The rest of this paper is organized as follows. In Section II, we briefly introduce the related work. A formal definition of the prediction problem is given in Section III. Section IV is a preliminary data analysis of two data sets. Section V presents the proposed MF-GCN-LSTM model in details. In Section VI, we describe the experiments, including the performance evaluation and a case study of the proposed model’s prediction effect. We finally conclude this paper in Section VII.

Related work

In this section, we review previous approaches regarding key positions prediction in smart grid and other related fields. Moreover, we review these prediction methods from single to multidimensional features based on the technical point of view.

Key positions prediction problem

A large number of efforts have explored projects prediction, such as link prediction [9,10,11], project activity prediction [12,13,14], community and news detection [14, 15]. These works focus more on the topological structure or attributes of the network, pay less attention to the prediction of real-world features of projects like geographical distribution.

Mededovic et al. [16] and Scellato et al. [7] both model and analyze the key positions of projects in real geographic space. However, these works only concern about identifying key positions, but do not propose the key positions prediction model.

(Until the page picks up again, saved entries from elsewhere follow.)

(* ===== verification/DeviceSelectionLemmas.v ===== *)
(** * Lemmas about the device selection service

    The tokens of all applications, the tokens given so far, and what the sections of each
    call guarantee: whatever runs in between, the notifiers that are there are not null and
    a token is only given, passed on or dropped, never doubled. *)

From Stdlib Require Import ZArith Lia String Permutation.
From stdpp Require Import base list option.
From S2P Require Import Prelude ErrorCodes StdMap StdString Framework Effects Interleaving MessageParcel SelectionData DeviceSelection.
Import ErrorCodes.Dms SelectionErrors.

#[export] Instance bytes_order_weak : StrictWeakOrder bytes := order_by (fun s => s).
#[export] Instance Z_order_weak : StrictWeakOrder Z.
Proof.
  split; unfold key_eq, key_lt, Z_key_order; intros a.
  - by rewrite Z.ltb_irrefl.
  - intros b c. rewrite !Z.ltb_lt. lia.
  - intros b c. rewrite !andb_true_iff, !negb_true_iff, !Z.ltb_ge. lia.
Qed.

(** ** Tokens *)

(** The tokens of all applications. *)
Definition tokens (s : Service) : list Z := List.concat (List.map snd (tokenMap_ s)).

Definition token_after (x : Z) : Z := if MAX_TOKEN_NUM <? x + 1 then 1 else x + 1.
(** The [n]th token given by a service that starts with [k], and the first [n]. *)
Definition nth_token (k : Z) (n : nat) : Z := Nat.iter n token_after k.
Definition given (k : Z) (n : nat) : list Z := List.map (nth_token k) (seq 1 n).

Lemma nth_token_closed k n : 0 <= k <= MAX_TOKEN_NUM ->
  nth_token k (S n) = (k + Z.of_nat n) mod MAX_TOKEN_NUM + 1.
Proof.
  intros Hk. induction n as [|n IH].
  - cbn. unfold token_after. rewrite Z.add_0_r. destruct (Z.ltb_spec MAX_TOKEN_NUM (k + 1)).
    + replace k with MAX_TOKEN_NUM by lia. by rewrite Z.mod_same.
    + by rewrite Z.mod_small by lia.
  - change (nth_token k (S (S n))) with (token_after (nth_token k (S n))). rewrite IH. unfold token_after.
    pose proof (Z.mod_pos_bound (k + Z.of_nat n) MAX_TOKEN_NUM eq_refl) as Hb.
    replace (k + Z.of_nat (S n)) with (k + Z.of_nat n + 1) by lia.
    rewrite <- (Zplus_mod_idemp_l (k + Z.of_nat n)).
    destruct (Z.ltb_spec MAX_TOKEN_NUM ((k + Z.of_nat n) mod MAX_TOKEN_NUM + 1 + 1)).
    + replace ((k + Z.of_nat n) mod MAX_TOKEN_NUM + 1) with MAX_TOKEN_NUM by lia. by rewrite Z.mod_same.
    + by rewrite (Z.mod_small (_ + 1)) by lia.
Qed.

Lemma nth_token_range k n : 0 <= k <= MAX_TOKEN_NUM -> 0 <= nth_token k n <= MAX_TOKEN_NUM.
Proof.
  intros Hk. destruct n as [|n]; [done|]. rewrite nth_token_closed by done.
  pose proof (Z.mod_pos_bound (k + Z.of_nat n) MAX_TOKEN_NUM eq_refl). lia.
Qed.

(** No token is given twice before all have been given. *)
Lemma nth_token_inj k i j : 0 <= k <= MAX_TOKEN_NUM -> (i < j)%nat ->
  Z.of_nat j - Z.of_nat i < MAX_TOKEN_NUM -> nth_token k (S i) <> nth_token k (S j).
Proof.
  intros Hk Hij Hn. rewrite !nth_token_closed by done. intros H.
  assert ((k + Z.of_nat i) mod MAX_TOKEN_NUM = (k + Z.of_nat j) mod MAX_TOKEN_NUM) as E by lia.
  pose proof (Z_div_mod_eq_full (k + Z.of_nat i) MAX_TOKEN_NUM).
  pose proof (Z_div_mod_eq_full (k + Z.of_nat j) MAX_TOKEN_NUM). rewrite E in *.
  assert (Z.of_nat j - Z.of_nat i =
    MAX_TOKEN_NUM * ((k + Z.of_nat j) / MAX_TOKEN_NUM - (k + Z.of_nat i) / MAX_TOKEN_NUM)) by lia.
  unfold MAX_TOKEN_NUM in *. lia.
Qed.

Lemma given_NoDup k n : 0 <= k <= MAX_TOKEN_NUM -> Z.of_nat n <= MAX_TOKEN_NUM -> NoDup (given k n).
Proof.
  intros Hk Hn. unfold given. rewrite <- seq_shift, List.map_map. apply NoDup_ListNoDup.
  assert (forall m l, (forall i, In i l -> (i < m)%nat) -> List.NoDup l -> (m <= n)%nat ->
    List.NoDup (List.map (fun x => nth_token k (S x)) l)) as H.
  { intros m l Hl Hd Hm. induction Hd as [|i l Hi Hd IH]; [constructor|]. cbn. constructor.
    - rewrite in_map_iff. intros (j & E & Hj). pose proof (Hl i (or_introl eq_refl)).
      pose proof (Hl j (or_intror Hj)). destruct (lt_eq_lt_dec i j) as [[Hij|<-]|Hij]; [|done|].
      + apply (nth_token_inj k i j); [done|done|lia|by symmetry].
      + apply (nth_token_inj k j i); [done|done|lia|done].
    - apply IH. intros j Hj. apply Hl. by right. }
  apply (H n); [|apply seq_NoDup|lia]. intros i Hi. apply in_seq in Hi. lia.
Qed.

Lemma given_S k n : given k (S n) = given k n ++ [nth_token k (S n)].
Proof. unfold given. by rewrite seq_S, List.map_app. Qed.

Lemma erase_token_submseteq token l :
  List.concat (List.map snd (erase_token token l)) ⊆+ List.concat (List.map snd l).
Proof.
  induction l as [|[a v] l IH]; [done|]. cbn.
  assert (List.filter (fun n => negb (n =? token)) v ⊆+ v) as Hv.
  { clear. induction v as [|n v IH]; [done|]. cbn. destruct (negb (n =? token)); [by apply submseteq_skip|].
    by apply submseteq_cons. }
  destruct (List.filter _ v) as [|n r] eqn:E1; cbn; [by apply submseteq_inserts_l|].
  change (n :: r ++ ?x) with ((n :: r) ++ x). by apply submseteq_app.
Qed.

(** The loop finds the token of the one application that has it, if no list is empty. *)
Lemma erase_token_gone token l :
  NoDup (List.concat (List.map snd l)) -> Forall (fun e => e.2 <> []) l ->
  token ∉ List.concat (List.map snd (erase_token token l)).
Proof.
  induction l as [|[a v] l IH]; [intros _ _; apply not_elem_of_nil|]. cbn.
  intros (Hv & Hvl & Hl)%list.NoDup_app [Hne Hf]%list.Forall_cons. cbn in Hne.
  destruct (List.filter _ v) as [|n r] eqn:E1.
  - apply Hvl. destruct v as [|x v]; [done|]. cbn in E1.
    destruct (Z.eqb_spec x token) as [->|]; [|done]. by left.
  - cbn. change (n :: r ++ ?x) with ((n :: r) ++ x). rewrite elem_of_app, <- E1. intros [Hin|Hin].
    + apply list_elem_of_In, List.filter_In in Hin as [_ Hin]. by rewrite Z.eqb_refl in Hin.
    + by apply IH.
Qed.

Lemma erase_token_others token x l : x <> token ->
  x ∈ List.concat (List.map snd l) -> x ∈ List.concat (List.map snd (erase_token token l)).
Proof.
  intros Hx. induction l as [|[a v] l IH]; [done|]. cbn. rewrite elem_of_app.
  assert (x ∈ v -> x ∈ List.filter (fun n => negb (n =? token)) v) as Hv.
  { intros Hin%list_elem_of_In. apply list_elem_of_In, List.filter_In. split; [done|].
    by rewrite (proj2 (Z.eqb_neq x token)). }
  destruct (List.filter _ v) as [|n r] eqn:E1; cbn.
  - intros [Hin|Hin]; [|done]. apply Hv in Hin. by apply not_elem_of_nil in Hin.
  - change (n :: r ++ ?y) with ((n :: r) ++ y). rewrite elem_of_app. intros [Hin|Hin]; [left|right]; auto.
Qed.

Lemma erase_token_nonempty token l :
  Forall (fun e : Z * list Z => e.2 <> []) l -> Forall (fun e => e.2 <> []) (erase_token token l).
Proof.
  induction 1 as [|[a v] l Hv Hl IH]; [constructor|]. cbn.
  destruct (List.filter _ v) eqn:E1; [done|]. by constructor.
Qed.

Lemma erase_token_sorted token l : map_sorted l -> map_sorted (erase_token token l).
Proof.
  assert (forall (P : Z * list Z -> Prop) l, (forall a v w, P (a, v) -> P (a, w)) -> Forall P l ->
    Forall P (erase_token token l)) as Hf.
  { clear. intros P l HP. induction 1 as [|[a v] l Hv Hl IH]; [constructor|]. cbn.
    destruct (List.filter _ v); [done|]. constructor; [by eapply HP|done]. }
  unfold map_sorted. induction 1 as [|[a v] l Hl IH Ha]; [constructor|]. cbn.
  destruct (List.filter _ v); [done|]. constructor; [done|]. by apply Hf.
Qed.

Lemma map_find_below {V} (l : std_map Z V) a : Forall (fun e => a < e.1) l -> map_find l a = None.
Proof.
  unfold map_find. induction 1 as [|[b v] l Hb Hl IH]; [done|]. cbn [List.find fst] in *.
  rewrite Z_key_eq, (proj2 (Z.eqb_neq b a)) by lia. apply IH.
Qed.

(** [tokenMap_[accessToken].emplace_back(token)] adds one token. *)
Lemma enter_token_Permutation (l : std_map Z (list Z)) a token : map_sorted l ->
  Permutation (List.concat (List.map snd (map_assign l a (default [] (map_find l a) ++ [token]))))
    (token :: List.concat (List.map snd l)).
Proof.
  unfold map_sorted. induction 1 as [|[b v] l Hl IH Hb]; [done|].
  assert (map_find ((b, v) :: l) a = if b =? a then Some v else map_find l a) as ->.
  { unfold map_find at 1. cbn [List.find fst]. rewrite Z_key_eq. by destruct (b =? a). }
  cbn [map_assign]. unfold key_lt, Z_key_order in *.
  destruct (Z.ltb_spec a b) as [Hab|Hab]; [|destruct (Z.ltb_spec b a) as [Hba|Hba]].
  - rewrite (proj2 (Z.eqb_neq b a)) by lia. rewrite map_find_below; [done|].
    eapply list.Forall_impl; [exact Hb|]. intros e He%Z.ltb_lt. cbn in He. lia.
  - rewrite (proj2 (Z.eqb_neq b a)) by lia. cbn. rewrite IH. by rewrite Permutation_middle.
  - rewrite (proj2 (Z.eqb_eq b a)) by lia. cbn. rewrite <- app_assoc. cbn. by rewrite <- Permutation_middle.
Qed.

Lemma NoDup_part {A} (l k : list A) : l ⊆+ k -> NoDup k -> NoDup l.
Proof.
  intros (r & Hp)%submseteq_Permutation Hd. rewrite Hp in Hd. by apply list.NoDup_app in Hd as [Hd _].
Qed.

(** The stored text of a token reads back. *)
Lemma atoi_to_string n : 0 <= n < 2 ^ 31 -> atoi (to_string n) = Done n.
Proof.
  intros Hn. assert (digits_value (to_string n) 0 = n) as Hv.
  { unfold to_string. bool_lia. rewrite decimal_value; [done|]. change (10 ^ Z.of_nat 20) with (10 ^ 20). lia. }
  pose proof (to_string_digits n ltac:(lia)) as Hd. unfold atoi.
  destruct Hd as [|c s Hc _]; [by rewrite <- Hv|]. unfold is_digit in Hc.
  apply andb_true_iff in Hc as (H1%Z.leb_le & H2%Z.leb_le). cbn [skip_spaces].
  replace (is_space c) with false by (unfold is_space; bool_lia; rewrite ?andb_false_r; done).
  assert (In c [48; 49; 50; 51; 52; 53; 54; 55; 56; 57]) as Hin by (cbn; lia). clear H1 H2.
  cbn [In] in Hin.
  repeat (destruct Hin as [<-|Hin]; [cbn -[digits_value Z.leb Z.ltb]; rewrite Hv; bool_lia; done|]). done.
Qed.

Lemma to_string_nonempty n : empty (to_string n) = false.
Proof.
  assert (forall fuel n acc, fuel <> O \/ empty acc = false -> empty (decimal fuel n acc) = false) as H.
  { induction fuel as [|fuel IH]; intros m acc [Ha|Ha]; cbn [decimal]; try done;
      (destruct (m <? 10); [done|]); apply IH; by right. }
  unfold to_string. destruct (n <? 0); [done|]. apply H. by left.
Qed.

(** ** What every section keeps *)

Section Keeps.
Context {P : MessageParcel} {IC : IpcCodes} {SE : SelectionEnv}.

Definition is_draw (e : SelectionEffect) : bool := match e with ParameterSet _ => true | _ => false end.
(** How many tokens were given. *)
Definition draws (t : list SelectionEffect) : nat := length (List.filter is_draw t).

(** The token that was stored last. *)
Definition stored (t : list SelectionEffect) : option bytes :=
  fold_left (fun v e => match e with ParameterSet v => Some v | _ => v end) t None.

Definition notifiers_ok (l : std_map bytes (option Z)) : Prop := l <> [] /\ Forall (fun e => e.2 <> None) l.
Definition callback_ok (e : Z * option NotifierInfo) : Prop :=
  match e.2 with Some i => notifiers_ok (notifierMap_ i) | None => False end.

(** The tables of a service that started with the token [k]. *)
Record service_ok (k : Z) (s : Service) (t : list SelectionEffect) : Prop := {
  ok_callbacks : Forall callback_ok (callbackMap_ s);
  ok_sorted : map_sorted (tokenMap_ s);
  ok_nonempty : Forall (fun e : Z * list Z => e.2 <> []) (tokenMap_ s);
  ok_token : token_ s = nth_token k (draws t);
  ok_stored : forall v, stored t = Some v -> v = to_string (token_ s)
}.

Context (k : Z).

(** A section that gives no token. *)
Definition kept (s : Service) (t : list SelectionEffect) (s' : Service) (t' : list SelectionEffect) : Prop :=
  service_ok k s' t' /\ draws t' = draws t /\ tokens s' ⊆+ tokens s.
Definition quiet {A} (m : Sv A) : Prop := forall s t, service_ok k s t -> wp m (fun _ s' t' => kept s t s' t') s t.

Lemma sel_kept_refl s t : service_ok k s t -> kept s t s t.
Proof. by split. Qed.
Lemma sel_kept_trans s1 t1 s2 t2 s3 t3 : kept s1 t1 s2 t2 -> kept s2 t2 s3 t3 -> kept s1 t1 s3 t3.
Proof. intros (H1 & D1 & T1) (H2 & D2 & T2). split; [done|]. split; [congruence|by etrans]. Qed.

Lemma draws_emit t e : is_draw e = false -> draws (t ++ [e]) = draws t.
Proof. intros He. unfold draws. rewrite List.filter_app. cbn. by rewrite He, app_nil_r. Qed.

Lemma stored_emit t e : is_draw e = false -> stored (t ++ [e]) = stored t.
Proof. intros He. unfold stored. rewrite fold_left_app. by destruct e. Qed.

Lemma sel_kept_emit s t e : service_ok k s t -> is_draw e = false -> kept s t s (t ++ [e]).
Proof.
  intros [H1 H2 H3 H4 H5] He.
  split; [split; [done..| |]|split; [|done]]; by rewrite ?draws_emit, ?stored_emit.
Qed.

There are some spatial-temporal analysis and prediction methods in position recommendation and traffic fields, Liu et al. [17] proposed a two stage destination prediction framework of shared bicycle based on geographical position recommendation, but it use feature engineering method to process the dataset and this method requires abundant expertise knowledge and cannot be easily transferred to other areas. Jianmei et al. [18] proposed a bus arrival time prediction method with time, gps position and traffic flow feature, but this method analyze the bus with fixed routine, cannot be applied to key positions prediction.

Single Feature Extraction Model

Similar to conventional spatial-temporal forecasting problems, prediction of grid projects also relies on the extraction of key impact features (e.g., temporal, spatial, and project associations). Traditional methods like [8, 19, 20], rely on pre-data law analysis, and feature selection in the model requires certain domain expertise, which leads to poor generalization ability of the model.

Machine learning methods are widely used in project management. Zhang et al. [21] proposed a investment probabilistic interval estimation model with the hybrid model of SVR and GWO. Mart’ et al. [22] proposed a prediction model for the software project construction phase with SVR. Huang et al. [23] use a random forest and simple linear regression model to predicting BIM labor cost. These methods analyze the single project features with certain time, but ignore the relationship among projects and the geographical features. In fact, in the field of smart grid, there is a strong spatial correlation and continuity between projects, which cannot be accurately analyzed and predicted using traditional machine learning algorithms.

Some researches put forward non-linear neural network model to realize feature extraction and projects prediction of large amount of data [24,25,26]. Zhang et al. [24] describe a method to predict the link in a network with GNN, but it only use the relationship in the network. Huo et al. [25] propose a method to predict the link in network with personalized social influence. Li et al. [26] propose a method to generate security guaranteed image watermark. These studies improve the prediction accuracy and the generalization ability of models. However, the neural network models are often unable to capture multi-dimensional features such as space, time dependency and correlation structure at the same time. Moreover, within narrow constraints or even complete absence of spatial attributes, the representative ability of these networks would be hindered seriously.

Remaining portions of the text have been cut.